Go through the material below, find each line with the word "hashPrevBlock", and copy those lines.

********************

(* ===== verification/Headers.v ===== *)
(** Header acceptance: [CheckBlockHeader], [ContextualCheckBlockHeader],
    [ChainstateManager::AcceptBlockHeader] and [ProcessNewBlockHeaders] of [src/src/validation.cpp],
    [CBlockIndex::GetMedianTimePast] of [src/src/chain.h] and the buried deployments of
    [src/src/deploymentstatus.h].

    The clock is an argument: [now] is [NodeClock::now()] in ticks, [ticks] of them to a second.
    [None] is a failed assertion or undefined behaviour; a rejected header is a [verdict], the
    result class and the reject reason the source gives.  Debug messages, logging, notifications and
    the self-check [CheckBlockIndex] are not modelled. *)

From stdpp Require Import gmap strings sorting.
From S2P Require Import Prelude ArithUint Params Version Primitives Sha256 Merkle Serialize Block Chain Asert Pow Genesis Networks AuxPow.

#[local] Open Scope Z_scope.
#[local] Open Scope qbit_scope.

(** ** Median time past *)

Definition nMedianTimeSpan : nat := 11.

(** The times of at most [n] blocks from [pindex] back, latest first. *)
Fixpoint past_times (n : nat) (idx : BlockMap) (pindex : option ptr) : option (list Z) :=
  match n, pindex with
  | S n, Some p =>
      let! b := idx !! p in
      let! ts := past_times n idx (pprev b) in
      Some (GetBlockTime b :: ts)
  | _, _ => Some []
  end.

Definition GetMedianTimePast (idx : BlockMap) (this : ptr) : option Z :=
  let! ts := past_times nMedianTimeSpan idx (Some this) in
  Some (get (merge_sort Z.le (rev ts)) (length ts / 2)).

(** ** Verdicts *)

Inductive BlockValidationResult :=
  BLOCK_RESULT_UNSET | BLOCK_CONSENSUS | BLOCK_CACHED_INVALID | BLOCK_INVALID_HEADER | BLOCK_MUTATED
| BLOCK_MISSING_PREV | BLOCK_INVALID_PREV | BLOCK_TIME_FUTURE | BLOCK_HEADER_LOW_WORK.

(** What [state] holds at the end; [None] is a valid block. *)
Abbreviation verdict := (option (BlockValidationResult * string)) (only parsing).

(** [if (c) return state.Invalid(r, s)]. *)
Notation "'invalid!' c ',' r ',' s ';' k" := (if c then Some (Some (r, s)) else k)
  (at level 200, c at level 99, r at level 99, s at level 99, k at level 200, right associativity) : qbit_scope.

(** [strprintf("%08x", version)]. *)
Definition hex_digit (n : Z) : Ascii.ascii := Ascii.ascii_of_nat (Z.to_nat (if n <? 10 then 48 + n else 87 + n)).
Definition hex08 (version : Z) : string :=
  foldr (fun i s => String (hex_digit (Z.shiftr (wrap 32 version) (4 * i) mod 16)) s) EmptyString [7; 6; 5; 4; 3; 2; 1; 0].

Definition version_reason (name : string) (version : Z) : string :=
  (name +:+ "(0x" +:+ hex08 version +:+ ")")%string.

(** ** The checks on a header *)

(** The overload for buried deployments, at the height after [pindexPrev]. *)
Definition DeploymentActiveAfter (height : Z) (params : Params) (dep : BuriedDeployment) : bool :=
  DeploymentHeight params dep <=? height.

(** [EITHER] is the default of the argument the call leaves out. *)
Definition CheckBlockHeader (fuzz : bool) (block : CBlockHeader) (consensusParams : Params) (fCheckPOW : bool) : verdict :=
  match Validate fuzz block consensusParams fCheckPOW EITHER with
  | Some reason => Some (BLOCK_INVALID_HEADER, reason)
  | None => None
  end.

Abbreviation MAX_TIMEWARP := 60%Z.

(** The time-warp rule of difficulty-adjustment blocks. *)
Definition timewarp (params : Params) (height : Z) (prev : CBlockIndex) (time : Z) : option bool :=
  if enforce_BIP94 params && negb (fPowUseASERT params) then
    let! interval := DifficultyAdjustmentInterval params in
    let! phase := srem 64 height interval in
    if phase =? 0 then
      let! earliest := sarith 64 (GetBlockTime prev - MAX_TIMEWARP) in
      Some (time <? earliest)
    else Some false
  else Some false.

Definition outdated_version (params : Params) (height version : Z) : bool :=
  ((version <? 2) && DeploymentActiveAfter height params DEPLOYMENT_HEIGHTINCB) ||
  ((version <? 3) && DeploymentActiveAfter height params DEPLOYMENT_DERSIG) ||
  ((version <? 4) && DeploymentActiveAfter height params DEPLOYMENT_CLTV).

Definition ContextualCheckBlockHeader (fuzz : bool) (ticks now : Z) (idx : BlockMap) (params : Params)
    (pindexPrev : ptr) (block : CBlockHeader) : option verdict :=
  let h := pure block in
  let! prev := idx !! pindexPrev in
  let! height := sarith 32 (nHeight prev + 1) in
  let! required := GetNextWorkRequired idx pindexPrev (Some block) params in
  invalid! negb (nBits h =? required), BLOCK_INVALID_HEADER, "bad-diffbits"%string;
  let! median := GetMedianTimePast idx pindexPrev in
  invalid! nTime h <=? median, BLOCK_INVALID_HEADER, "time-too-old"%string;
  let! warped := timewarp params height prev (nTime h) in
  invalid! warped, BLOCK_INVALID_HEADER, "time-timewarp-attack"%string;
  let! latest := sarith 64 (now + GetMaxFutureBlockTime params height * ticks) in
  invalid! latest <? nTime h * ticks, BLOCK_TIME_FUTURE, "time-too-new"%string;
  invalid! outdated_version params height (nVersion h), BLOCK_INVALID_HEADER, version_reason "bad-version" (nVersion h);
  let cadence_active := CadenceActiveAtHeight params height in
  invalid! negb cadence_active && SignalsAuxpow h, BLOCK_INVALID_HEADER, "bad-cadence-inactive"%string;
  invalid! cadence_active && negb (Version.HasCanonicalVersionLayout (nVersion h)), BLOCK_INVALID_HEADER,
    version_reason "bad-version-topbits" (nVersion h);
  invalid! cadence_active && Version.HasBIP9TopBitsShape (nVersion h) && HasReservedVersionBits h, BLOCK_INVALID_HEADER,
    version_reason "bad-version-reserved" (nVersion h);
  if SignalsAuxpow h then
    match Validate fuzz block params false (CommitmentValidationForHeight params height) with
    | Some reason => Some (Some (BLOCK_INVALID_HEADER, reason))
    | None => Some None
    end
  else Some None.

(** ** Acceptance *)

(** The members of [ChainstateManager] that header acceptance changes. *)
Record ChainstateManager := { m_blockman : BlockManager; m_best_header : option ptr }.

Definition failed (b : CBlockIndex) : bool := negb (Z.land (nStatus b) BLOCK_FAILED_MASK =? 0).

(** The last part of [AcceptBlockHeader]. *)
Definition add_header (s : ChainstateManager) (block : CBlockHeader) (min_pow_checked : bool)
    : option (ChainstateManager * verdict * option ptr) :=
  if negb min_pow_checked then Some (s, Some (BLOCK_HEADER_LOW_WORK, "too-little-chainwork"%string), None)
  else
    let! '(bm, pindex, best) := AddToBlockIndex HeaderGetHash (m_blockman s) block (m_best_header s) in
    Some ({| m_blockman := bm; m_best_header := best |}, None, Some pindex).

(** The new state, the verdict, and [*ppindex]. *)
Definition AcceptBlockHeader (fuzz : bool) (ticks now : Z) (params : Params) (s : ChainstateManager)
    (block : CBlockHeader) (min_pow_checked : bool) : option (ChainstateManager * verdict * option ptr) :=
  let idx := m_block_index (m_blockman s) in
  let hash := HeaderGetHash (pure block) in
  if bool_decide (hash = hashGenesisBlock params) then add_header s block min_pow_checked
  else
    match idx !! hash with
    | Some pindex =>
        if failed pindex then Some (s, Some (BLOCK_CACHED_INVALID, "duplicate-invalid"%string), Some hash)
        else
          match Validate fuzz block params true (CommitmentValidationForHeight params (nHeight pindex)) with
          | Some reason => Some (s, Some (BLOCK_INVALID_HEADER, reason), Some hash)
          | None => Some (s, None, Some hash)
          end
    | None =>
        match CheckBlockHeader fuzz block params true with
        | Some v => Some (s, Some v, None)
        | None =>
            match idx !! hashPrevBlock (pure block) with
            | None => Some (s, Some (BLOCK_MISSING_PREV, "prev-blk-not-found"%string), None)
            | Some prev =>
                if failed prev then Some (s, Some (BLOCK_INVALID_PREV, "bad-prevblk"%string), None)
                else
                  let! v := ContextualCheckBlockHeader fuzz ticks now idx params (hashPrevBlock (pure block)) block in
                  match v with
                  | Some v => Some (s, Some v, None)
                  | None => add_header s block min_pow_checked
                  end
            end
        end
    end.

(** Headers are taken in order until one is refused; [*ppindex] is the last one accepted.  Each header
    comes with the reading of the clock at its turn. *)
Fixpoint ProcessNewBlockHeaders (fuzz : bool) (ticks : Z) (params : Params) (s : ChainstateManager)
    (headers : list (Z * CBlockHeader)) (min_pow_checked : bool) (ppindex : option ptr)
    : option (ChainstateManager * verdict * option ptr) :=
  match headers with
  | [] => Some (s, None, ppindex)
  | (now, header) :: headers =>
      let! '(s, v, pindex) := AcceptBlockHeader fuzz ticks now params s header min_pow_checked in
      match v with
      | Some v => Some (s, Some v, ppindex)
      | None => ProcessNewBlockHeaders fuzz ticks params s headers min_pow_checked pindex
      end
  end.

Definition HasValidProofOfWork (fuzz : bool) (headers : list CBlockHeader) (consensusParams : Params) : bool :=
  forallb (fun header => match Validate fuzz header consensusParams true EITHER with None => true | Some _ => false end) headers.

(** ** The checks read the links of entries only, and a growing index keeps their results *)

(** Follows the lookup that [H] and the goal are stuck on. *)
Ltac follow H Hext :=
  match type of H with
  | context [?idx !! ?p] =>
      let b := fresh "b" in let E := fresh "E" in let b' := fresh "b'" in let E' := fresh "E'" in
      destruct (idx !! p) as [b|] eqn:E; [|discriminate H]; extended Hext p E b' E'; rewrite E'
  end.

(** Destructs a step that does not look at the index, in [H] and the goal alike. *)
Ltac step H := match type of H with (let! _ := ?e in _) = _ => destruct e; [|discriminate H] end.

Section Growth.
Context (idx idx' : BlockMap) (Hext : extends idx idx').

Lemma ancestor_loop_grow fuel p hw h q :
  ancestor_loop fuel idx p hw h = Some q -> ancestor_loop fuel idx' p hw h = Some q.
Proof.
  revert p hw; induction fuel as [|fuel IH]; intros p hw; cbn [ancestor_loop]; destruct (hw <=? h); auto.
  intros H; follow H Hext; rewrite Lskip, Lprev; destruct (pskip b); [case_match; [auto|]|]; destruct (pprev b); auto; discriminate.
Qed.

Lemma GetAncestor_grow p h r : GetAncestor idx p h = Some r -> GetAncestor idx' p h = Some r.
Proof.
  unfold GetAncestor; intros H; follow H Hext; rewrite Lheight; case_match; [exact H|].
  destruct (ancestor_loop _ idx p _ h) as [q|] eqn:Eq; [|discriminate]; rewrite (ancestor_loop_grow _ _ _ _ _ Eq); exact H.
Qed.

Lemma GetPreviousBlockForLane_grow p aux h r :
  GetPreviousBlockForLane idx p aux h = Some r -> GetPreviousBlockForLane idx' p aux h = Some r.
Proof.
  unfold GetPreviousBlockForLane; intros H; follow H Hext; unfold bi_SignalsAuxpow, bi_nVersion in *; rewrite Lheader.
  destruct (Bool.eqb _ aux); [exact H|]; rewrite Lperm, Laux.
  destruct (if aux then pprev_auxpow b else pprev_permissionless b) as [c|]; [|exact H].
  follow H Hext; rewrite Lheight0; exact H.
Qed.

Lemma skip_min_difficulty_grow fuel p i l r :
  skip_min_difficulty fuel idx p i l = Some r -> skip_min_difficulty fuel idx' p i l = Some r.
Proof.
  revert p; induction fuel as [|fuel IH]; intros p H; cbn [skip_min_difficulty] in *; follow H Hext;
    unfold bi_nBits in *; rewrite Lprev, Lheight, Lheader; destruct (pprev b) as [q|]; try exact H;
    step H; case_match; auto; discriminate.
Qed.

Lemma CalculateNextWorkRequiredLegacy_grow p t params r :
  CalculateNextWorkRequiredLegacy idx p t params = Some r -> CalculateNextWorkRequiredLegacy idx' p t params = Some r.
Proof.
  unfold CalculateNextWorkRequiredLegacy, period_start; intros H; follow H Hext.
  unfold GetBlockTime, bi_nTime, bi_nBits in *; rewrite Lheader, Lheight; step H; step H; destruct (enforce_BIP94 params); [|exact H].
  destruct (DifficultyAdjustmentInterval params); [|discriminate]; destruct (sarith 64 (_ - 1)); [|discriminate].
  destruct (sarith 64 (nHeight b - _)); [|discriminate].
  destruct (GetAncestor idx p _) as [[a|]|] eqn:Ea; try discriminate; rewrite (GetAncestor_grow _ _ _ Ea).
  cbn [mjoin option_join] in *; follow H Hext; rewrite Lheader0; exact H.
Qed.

********************

Solution for this problem:
            match idx !! hashPrevBlock (pure block) with
                  let! v := ContextualCheckBlockHeader fuzz ticks now idx params (hashPrevBlock (pure block)) block in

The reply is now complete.